*** Opening Data extract ***
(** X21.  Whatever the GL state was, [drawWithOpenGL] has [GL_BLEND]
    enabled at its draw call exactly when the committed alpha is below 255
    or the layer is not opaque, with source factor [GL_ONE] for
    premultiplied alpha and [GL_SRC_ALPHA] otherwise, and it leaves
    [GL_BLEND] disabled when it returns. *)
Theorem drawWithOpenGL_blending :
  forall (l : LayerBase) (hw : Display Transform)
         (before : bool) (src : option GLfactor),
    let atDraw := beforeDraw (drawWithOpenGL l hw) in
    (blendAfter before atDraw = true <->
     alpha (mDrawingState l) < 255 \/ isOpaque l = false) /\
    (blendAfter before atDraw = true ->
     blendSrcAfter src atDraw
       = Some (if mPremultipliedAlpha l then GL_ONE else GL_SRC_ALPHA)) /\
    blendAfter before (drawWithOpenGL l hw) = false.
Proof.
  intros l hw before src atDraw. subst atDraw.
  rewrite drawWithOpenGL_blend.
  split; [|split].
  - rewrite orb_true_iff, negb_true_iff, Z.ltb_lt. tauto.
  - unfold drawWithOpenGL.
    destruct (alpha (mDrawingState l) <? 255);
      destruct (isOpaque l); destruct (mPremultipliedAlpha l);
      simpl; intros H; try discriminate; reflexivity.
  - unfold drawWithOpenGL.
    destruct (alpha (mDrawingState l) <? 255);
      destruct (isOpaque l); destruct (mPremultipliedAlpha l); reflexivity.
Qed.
*** Closing Data extract ***
Assignment
Repeat the records, every one of them, without any deviation.

Solution to this task
(** X21.  Whatever the GL state was, [drawWithOpenGL] has [GL_BLEND]
    enabled at its draw call exactly when the committed alpha is below 255
    or the layer is not opaque, with source factor [GL_ONE] for
    premultiplied alpha and [GL_SRC_ALPHA] otherwise, and it leaves
    [GL_BLEND] disabled when it returns. *)
Theorem drawWithOpenGL_blending :
  forall (l : LayerBase) (hw : Display Transform)
         (before : bool) (src : option GLfactor),
    let atDraw := beforeDraw (drawWithOpenGL l hw) in
    (blendAfter before atDraw = true <->
     alpha (mDrawingState l) < 255 \/ isOpaque l = false) /\
    (blendAfter before atDraw = true ->
     blendSrcAfter src atDraw
       = Some (if mPremultipliedAlpha l then GL_ONE else GL_SRC_ALPHA)) /\
    blendAfter before (drawWithOpenGL l hw) = false.
Proof.
  intros l hw before src atDraw. subst atDraw.
  rewrite drawWithOpenGL_blend.
  split; [|split].
  - rewrite orb_true_iff, negb_true_iff, Z.ltb_lt. tauto.
  - unfold drawWithOpenGL.
    destruct (alpha (mDrawingState l) <? 255);
      destruct (isOpaque l); destruct (mPremultipliedAlpha l);
      simpl; intros H; try discriminate; reflexivity.
  - unfold drawWithOpenGL.
    destruct (alpha (mDrawingState l) <? 255);
      destruct (isOpaque l); destruct (mPremultipliedAlpha l); reflexivity.
Qed.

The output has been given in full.